My husband and I started investing last year and now own four properties...all of them titled and mortgaged in our personal names. For asset protection purposes, we want to change title (I guess by quit claim) into a land trust, with our LLC as beneficiary (we are the only members of the LLC).
I realize that there is a possibility of triggering the due-on-sale clause doing this (has this really happened to anyone?), but I'm wondering if there are other, tax, consequences to the title change...for instance, if we've held the property less than one year, are there going to be short-term capital gains to pay since we 'sort of' sold it?
Any ideas on how to work the title change for the least financial impact (now and later)?
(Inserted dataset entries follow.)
(** Lines 46 to 56 on the twelve locals. *)
Definition finish p tog (vs : list (value R)) : result (value R) :=
  match vs with
  | [D1; rho1; mu1; P1; Y1; rk1; D2; rho2; mu2; P2; Y2; rk2] =>
      net_flux p (Node D1 rho1 mu1 P1 Y1 rk1) (Node D2 rho2 mu2 P2 Y2 rk2)
        ≫= mass_flux tog
  | _ => Raise (UnboundLocalError "D_k1")
  end.

Definition halt t (r : result (value R)) : thread R :=
  Thread [] (t_vals t) (t_p t) (t_tog t) (Some r).

Definition continue t c vs : thread R :=
  Thread c vs (t_p t) (t_tog t) None.

(** One statement of the call [t] on the provider [g]. *)
Definition step_thread t g : thread R * G :=
  match t_out t with
  | Some _ => (t, g)
  | None =>
      match t_code t with
      | [] => (halt t (finish (t_p t) (t_tog t) (t_vals t)), g)
      | ISet s :: c =>
          match set_TDY s g with
          | (Ok _, g') => (continue t c (t_vals t), g')
          | (Raise e, g') => (halt t (Raise e), g')
          end
      | IRead a :: c => (continue t c (t_vals t ++ [read_attr a g]), g)
      | IRhoK :: c =>
          match rho_k_of (t_vals t) with
          | Ok rk => (continue t c (t_vals t ++ [rk]), g)
          | Raise e => (halt t (Raise e), g)
          end
      end
  end.

(** [n] statements of one call. *)
Fixpoint run_thread (n : nat) t g : thread R * G :=
  match n with
  | 0 => (t, g)
  | S n => let '(t', g') := step_thread t g in run_thread n t' g'
  end.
Thanks!
It depends.
In a normal transfer from the taxpayer (Grantor) into their own grantor revocable trust there should not be any tax consequences, as long as the trust that they are transferring into is a grantor revocable trust.
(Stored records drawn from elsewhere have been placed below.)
(* ===== verification/Typed.v ===== *)
(** * The typed interface of the design notes

    The design notes ask for three changes of interface: the variant of
    the radial kernel as an enumeration, the dictionaries as records, and
    the provider as a pure query.  This file states the two kernels behind
    that interface and proves that the code, called through it, computes
    the same:

    - [variant], [ver_of], [variant_of]: the two variants and the
      integers that select them;
    - [radial_rate]: the radial kernel on a record of coefficients, a
      variant, a node counted from zero and two lists of densities;
    - [planar_of_dict], [radial_of_dict]: reading a dictionary into a
      record, with [KeyError] for a missing key and [TypeError] for a
      value of the wrong shape;
    - [planar_flux]: the planar kernel on a record of coefficients and a
      pure query of the provider.

    The theorems say that [radial_fdiff] and [fickian_adf] return or raise
    exactly what the typed functions say, errors included. *)

From Stdlib Require Import QArith.
From stdpp Require Import base tactics option list strings gmap.
From S2P Require Import Prelude Scalar NumPy Params Provider Fixtures Fickian Radial.

(** ** The variants *)

Inductive variant : Type := CoreShell | FloodedAgg.

#[export] Instance variant_eq_dec : EqDecision variant.
Proof. solve_decision. Defined.

Definition ver_of (v : variant) : Z :=
  match v with CoreShell => 1 | FloodedAgg => 2 end.

Definition variant_of (ver : Z) : option variant :=
  if decide (ver = 1%Z) then Some CoreShell
  else if decide (ver = 2%Z) then Some FloodedAgg
  else None.

(** ** Reading a dictionary into a record *)

Section parse.
Context {R : Type}.
Implicit Types (p : gmap string (value R)).

(** [p[k]], which has to be a number. *)
Definition get_num p (k : string) : result R :=
  v ← getkey p k;
  match v with VNum x => Ok x | VArr _ => Raise TypeError end.

(** [p[k]], which has to be an array. *)
Definition get_arr p (k : string) : result (list R) :=
  v ← getkey p k;
  match v with VArr xs => Ok xs | VNum _ => Raise TypeError end.

Definition planar_of_dict p : result (planar_params R) :=
  w1 ← get_num p "wt1";
  w2 ← get_num p "wt2";
  K ← get_num p "K_g";
  dy ← get_num p "1/dy";
  et ← get_num p "eps/tau2";
  Ok (PlanarParams w1 w2 K dy et).

Definition radial_of_dict p : result (radial_params R) :=
  D ← get_num p "D_eff_naf";
  S ← get_num p "p_eff_SAnaf";
  E ← get_num p "eps/tau2_n2";
  r ← get_arr p "r_jph";
  dr ← get_arr p "1/dr";
  rj ← get_arr p "1/r_j";
  t ← get_arr p "1/t_shl";
  Ok (RadialParams D S E r dr rj t).

End parse.

(** ** The kernels behind the typed interface *)

Section typed.
Context `{Scalar R}.
Local Open Scope scalar_scope.

(** The rate of every species through the interface [node]; [None] when
    an array of coefficients has no entry for [node]. *)
Definition radial_rate (q : radial_params R) (v : variant) (node : nat)
    (rho_k1 rho_k2 : list R) : option (list R) :=
  rj ← r_jph q !! node;
  dr ← inv_dr q !! node;
  let base := zip_with (rate_k q rj dr) rho_k1 rho_k2 in
  match v with
  | CoreShell => Some base
  | FloodedAgg =>
      rjn ← inv_r_j q !! node;
      tn ← inv_t_shl q !! node;
      Some (shell_factor rjn tn <$> base)
  end.

(** The flux of every species from a pure query of the provider. *)
Definition planar_flux (query : TDY R → result (props R))
    (q : planar_params R) (s1 s2 : TDY R) (enable : bool) : result (list R) :=
  a ← query s1;
  b ← query s2;
  Ok (fickian_spec q a b (if enable then 1 else 0)).

End typed.

(** ** Variants *)

Lemma variant_of_ver_of v : variant_of (ver_of v) = Some v.
Proof. by destruct v. Qed.

Lemma variant_of_Some ver v : variant_of ver = Some v → ver = ver_of v.
Proof.
  unfold variant_of. repeat case_decide; intros [= <-]; by subst.
Qed.

Lemma variant_of_None ver : variant_of ver = None ↔ ver ≠ 1%Z ∧ ver ≠ 2%Z.
Proof.
  unfold variant_of. repeat case_decide; split; try done; by intros [??].
Qed.

(** ** Dictionaries *)

Section parse_lemmas.
Context {R : Type}.
Implicit Types (p : gmap string (value R)) (q : planar_params R).

Lemma get_num_Ok p k x : get_num p k = Ok x ↔ p !! k = Some (VNum x).
Proof.
  unfold get_num, getkey. destruct (p !! k) as [[y|ys]|]; simpl;
    split; intros; by simplify_eq.
Qed.

Lemma get_arr_Ok p k xs : get_arr p k = Ok xs ↔ p !! k = Some (VArr xs).
Proof.
  unfold get_arr, getkey. destruct (p !! k) as [[y|ys]|]; simpl;
    split; intros; by simplify_eq.
Qed.

Lemma has_planar_get_num p q :
  has_planar p q →
  get_num p "wt1" = Ok (wt1 q) ∧ get_num p "wt2" = Ok (wt2 q) ∧
  get_num p "K_g" = Ok (K_g q) ∧ get_num p "1/dy" = Ok (inv_dy q) ∧
  get_num p "eps/tau2" = Ok (eps_tau2 q).
Proof.
  intros (H1 & H2 & H3 & H4 & H5)%has_planar_lookup.
  unfold get_num. by rewrite H1, H2, H3, H4, H5.
Qed.

(** The dictionary of a record, and perhaps more keys, reads back as the
    record. *)
Lemma planar_of_dict_has p q : has_planar p q → planar_of_dict p = Ok q.
Proof.
  intros (H1 & H2 & H3 & H4 & H5)%has_planar_get_num.
  unfold planar_of_dict. rewrite H1, H2, H3, H4, H5. by destruct q.
Qed.

(** A dictionary that reads as a record holds its coefficients. *)
Lemma planar_of_dict_Ok p q : planar_of_dict p = Ok q → has_planar p q.
Proof.
  unfold planar_of_dict.
  intros (w1 & Hw1%get_num_Ok & (w2 & Hw2%get_num_Ok & (K & HK%get_num_Ok &
    (dy & Hdy%get_num_Ok & (et & Het%get_num_Ok & [= <-])%bind_Ok_inv
    )%bind_Ok_inv)%bind_Ok_inv)%bind_Ok_inv)%bind_Ok_inv.
  unfold has_planar, planar_dict. cbn [wt1 wt2 K_g inv_dy eps_tau2].
  repeat (apply insert_subseteq_l; [done|]). apply map_empty_subseteq.
Qed.

(** Reading the dictionary of a record of planar coefficients gives the
    record back, and a dictionary reads as a record exactly when it holds
    the record's five coefficients as numbers. *)
Lemma planar_of_dict_roundtrip p q :
  planar_of_dict (planar_dict q) = Ok q ∧
  (planar_of_dict p = Ok q ↔ has_planar p q).
Proof.
  split; [apply planar_of_dict_has, has_planar_dict|].
  split; [apply planar_of_dict_Ok | apply planar_of_dict_has].
Qed.

Lemma has_radial_get p (r : radial_params R) :
  has_radial p r →
  get_num p "D_eff_naf" = Ok (D_eff_naf r) ∧
  get_num p "p_eff_SAnaf" = Ok (p_eff_SAnaf r) ∧
  get_num p "eps/tau2_n2" = Ok (eps_tau2_n2 r) ∧
  get_arr p "r_jph" = Ok (r_jph r) ∧ get_arr p "1/dr" = Ok (inv_dr r) ∧
  get_arr p "1/r_j" = Ok (inv_r_j r) ∧ get_arr p "1/t_shl" = Ok (inv_t_shl r).
Proof.
  intros Hp. destruct (has_radial_lookup _ _ Hp) as (H6 & H7).
  destruct (has_radial_core_lookup _ _ (has_radial_core_of _ _ Hp))
    as (H1 & H2 & H3 & H4 & H5).
  unfold get_num, get_arr. by rewrite H1, H2, H3, H4, H5, H6, H7.
Qed.

Lemma radial_of_dict_has p (r : radial_params R) :
  has_radial p r → radial_of_dict p = Ok r.
Proof.
  intros (H1 & H2 & H3 & H4 & H5 & H6 & H7)%has_radial_get.
  unfold radial_of_dict. rewrite H1, H2, H3, H4, H5, H6, H7. by destruct r.
Qed.

Lemma radial_of_dict_Ok p (r : radial_params R) :
  radial_of_dict p = Ok r → has_radial p r.
Proof.
  unfold radial_of_dict.
  intros (D & HD%get_num_Ok & (S & HS%get_num_Ok & (E & HE%get_num_Ok &
    (rs & Hr%get_arr_Ok & (dr & Hdr%get_arr_Ok & (rj & Hrj%get_arr_Ok &
    (t & Ht%get_arr_Ok & [= <-])%bind_Ok_inv)%bind_Ok_inv)%bind_Ok_inv
    )%bind_Ok_inv)%bind_Ok_inv)%bind_Ok_inv)%bind_Ok_inv.
  unfold has_radial, radial_dict, radial_dict_core.
  cbn [D_eff_naf p_eff_SAnaf eps_tau2_n2 r_jph inv_dr inv_r_j inv_t_shl].
  repeat (apply insert_subseteq_l; [done|]). apply map_empty_subseteq.
Qed.

(** The same for the seven coefficients of the radial kernel: three
    numbers and four arrays. *)
Lemma radial_of_dict_roundtrip p (r : radial_params R) :
  radial_of_dict (radial_dict r) = Ok r ∧
  (radial_of_dict p = Ok r ↔ has_radial p r).
Proof.
  split; [apply radial_of_dict_has, has_radial_dict|].
  split; [apply radial_of_dict_Ok | apply radial_of_dict_has].
Qed.

End parse_lemmas.

(** ** The radial kernel *)

Section radial_typed.
Context `{Scalar R} {F : Type}.
Implicit Types (q : radial_params R) (v : variant) (node : nat)
  (xs ys rs : list R) (flag : F).

Lemma getitem_nat_None (zs : list R) node :
  zs !! node = None → getitem (VArr zs) (Z.of_nat node) = Raise IndexError.
Proof.
  intros Hn%lookup_ge_None. apply getitem_IndexError. lia.
Qed.

(** The base expression on the dictionary of a record, at a node counted
    from zero. *)
Lemma radial_base_typed q node xs ys :
  length xs = length ys →
  radial_base (VArr xs) (VArr ys) (radial_dict q) (Z.of_nat node) =
    match r_jph q !! node, inv_dr q !! node with
    | Some rj, Some dr => Ok (VArr (zip_with (rate_k q rj dr) xs ys))
    | _, _ => Raise IndexError
    end.
Proof.
  intros Hlen.
  destruct (has_radial_core_lookup _ _ (has_radial_core_of _ _ (has_radial_dict q)))
    as (HD & HS & HE & Hr & Hdr).
  destruct (r_jph q !! node) as [rj|] eqn:Hrj.
  - destruct (inv_dr q !! node) as [dr|] eqn:Hdrn.
    + rewrite (radial_base_spec _ q _ rj dr)
        by eauto using has_radial_core_of, has_radial_dict, getitem_nat.
      by rewrite vbinop_arr_arr.
    + unfold radial_base. rewrite HD, HS, HE, Hr, Hdr. vsimpl.
      rewrite (getitem_nat _ _ _ Hrj). vsimpl.
      by rewrite (getitem_nat_None _ _ Hdrn).
  - unfold radial_base. rewrite HD, HS, HE, Hr. vsimpl.
    by rewrite (getitem_nat_None _ _ Hrj).
Qed.

Lemma radial_shell_typed q node b :
  radial_shell b (radial_dict q) (Z.of_nat node) =
    match inv_r_j q !! node, inv_t_shl q !! node with
    | Some rjn, Some tn => Ok (vmap (shell_factor rjn tn) b)
    | _, _ => Raise IndexError
    end.
Proof.
  destruct (has_radial_lookup _ _ (has_radial_dict q)) as (Hrj & Ht).
  destruct (inv_r_j q !! node) as [rjn|] eqn:Hrjn.
  - destruct (inv_t_shl q !! node) as [tn|] eqn:Htn.
    + by rewrite (radial_shell_run _ q _ rjn tn)
        by eauto using has_radial_dict, getitem_nat.
    + unfold radial_shell. rewrite Hrj, Ht. rewrite bind_Ok.
      rewrite (getitem_nat _ _ _ Hrjn), bind_Ok.
      unfold vmul, vsquare. cbn [vmap]. rewrite vbinop_num_r, !bind_Ok.
      by rewrite (getitem_nat_None _ _ Htn).
  - unfold radial_shell. rewrite Hrj, bind_Ok.
    by rewrite (getitem_nat_None _ _ Hrjn).
Qed.

(** C15: on the dictionary of a record, a node counted from zero and two
    arrays of one length, [radial_fdiff] is [radial_rate]: it returns the
    array [radial_rate] gives, and raises [IndexError] exactly when
    [radial_rate] gives nothing. *)
Theorem radial_fdiff_typed q v node xs ys flag :
  length xs = length ys →
  radial_fdiff (VArr xs) (VArr ys) (radial_dict q) (Z.of_nat node) (ver_of v) flag =
    match radial_rate q v node xs ys with
    | Some rs => Ok (VArr rs)
    | None => Raise IndexError
    end.
Proof.
  intros Hlen. unfold radial_rate. destruct v; cbn [ver_of].
  - rewrite radial_fdiff_ver1, radial_base_typed by done.
    by destruct (r_jph q !! node), (inv_dr q !! node).
  - rewrite radial_fdiff_ver2, radial_base_typed by done.
    destruct (r_jph q !! node) as [rj|], (inv_dr q !! node) as [dr|];
      try done.
    rewrite bind_Ok, radial_shell_typed.
    by destruct (inv_r_j q !! node), (inv_t_shl q !! node).
Qed.

(** The integers that select a variant are 1 and 2; for any other
    integer [variant_of] gives nothing and [radial_fdiff] raises. *)
Lemma radial_fdiff_variant_of (a b : value R) (p : gmap string (value R))
    (k ver : Z) flag :
  match variant_of ver with
  | Some x => ver = ver_of x
  | None =>
      radial_fdiff a b p k ver flag = Raise (UnboundLocalError "drho_dt")
  end.
Proof.
  destruct (variant_of ver) as [x|] eqn:Hv.
  - by apply variant_of_Some.
  - apply variant_of_None in Hv as [H1 H2].
    unfold radial_fdiff. by rewrite !decide_False.
Qed.

End radial_typed.

(** ** The planar kernel *)

Section planar_typed.
Context `{Scalar R, Provider R G, !LawfulProvider R G}.
Implicit Types (s : TDY R) (gas : G) (q : planar_params R).

(** C14: for a lawful provider and the dictionary of a record,
    [fickian_adf] is [planar_flux] on the provider's pure query: it
    returns the same fluxes and raises the same exception, that of the
    first state the provider refuses. *)
Theorem fickian_adf_typed s1 s2 gas q (enable : bool) :
  (fickian_adf s1 s2 gas (planar_dict q) (TogBool enable)).1 =
    VArr <$> planar_flux (props_at G) q s1 s2 enable.
Proof.
  rewrite fickian_adf_unfold. unfold planar_flux.
  destruct (props_at G s1) as [a|e] eqn:Ha.
  2: { by destruct (set_TDY_Raise s1 gas e Ha) as (g & ->). }
  destruct (set_TDY_Ok s1 gas a Ha) as (g1 & -> & <-).
  destruct (props_at G s2) as [b|e] eqn:Hb.
  2: { by destruct (set_TDY_Raise s2 g1 e Hb) as (g & ->). }
  destruct (set_TDY_Ok s2 g1 b Hb) as (g2 & -> & <-).
  cbn [fst]. rewrite !bind_Ok, fmap_Ok.
  apply (net_flux_spec _ q (TogBool enable) g1 g2 (n_species G));
    [|apply has_planar_dict].
  split; by eapply props_at_species.
Qed.

End planar_typed.

(** ** The theorems at concrete inputs *)

Section witnesses.
Local Open Scope Q_scope.

Lemma radial_fdiff_typed_witness :
  radial_fdiff (VArr [1; 2]) (VArr [3; 5]) radial_p (Z.of_nat 1) 2 () =
    match radial_rate radial_q FloodedAgg 1 [1; 2] [3; 5] with
    | Some rs => Ok (VArr rs)
    | None => Raise IndexError
    end.
Proof.
  exact (radial_fdiff_typed radial_q FloodedAgg 1 [1; 2] [3; 5] () eq_refl).
Defined.

End witnesses.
You have added one additional twist, which may or may not be an issue. The beneficiary of your trust is an LLC. If it is considered to be a "disregarded entity" for income tax purposes you should be O.K. because the LLC would be ignored and the effect would be the same as if you owned the property as individuals. To be considered a disregarded entity the LLC must be a single member LLC. A dual or multi member LLC is not considered to be a disregarded entity and would not be ignored for income tax purposes. The husband and wife issue is the complexity. The IRS recently issued a ruling that helps clarify this issue. If the husband and wife are the only (sole) members of the LLC, and they live in a community property state, and they file a joint income tax return, then the LLC will be considered to be a "disregarded entity" for income tax purposes and ignored and you should not have any tax issues with your transaction. If you do not live in a community property state and/or file a joint income tax return the ruling does not provide any guidance.
Hope this helps.
[addsig]
And if you're not in a community property state? (Iowa is a equitable distribution state)
Kamarion,
Just to throw my two cents in - With regard to the due on sale clause. The Garn-St. Germain act which made the due on sale clause specifically excludes transfers of property for asset protection purposes from the due on sale clause.
Depending on what & where the property is, what state it's in, there might be state tax issues to be determined.
e.g., in WA , I'm informed that our state has taken the position that such a transfer IS excise tax taxable and the avoidance of same is illegal.
I'm told that there are at least a couple of Ass't WA AGs whose duties are to scrutinize any apparent efforts to circumvent such tax avoidance.
But even if the State of WA weren't taking that position, it just makes legal sense (to me, not everybody!) that if the transfer is legitimate, a transfer tax is due...just as it would be on any legitimate transfer ot title.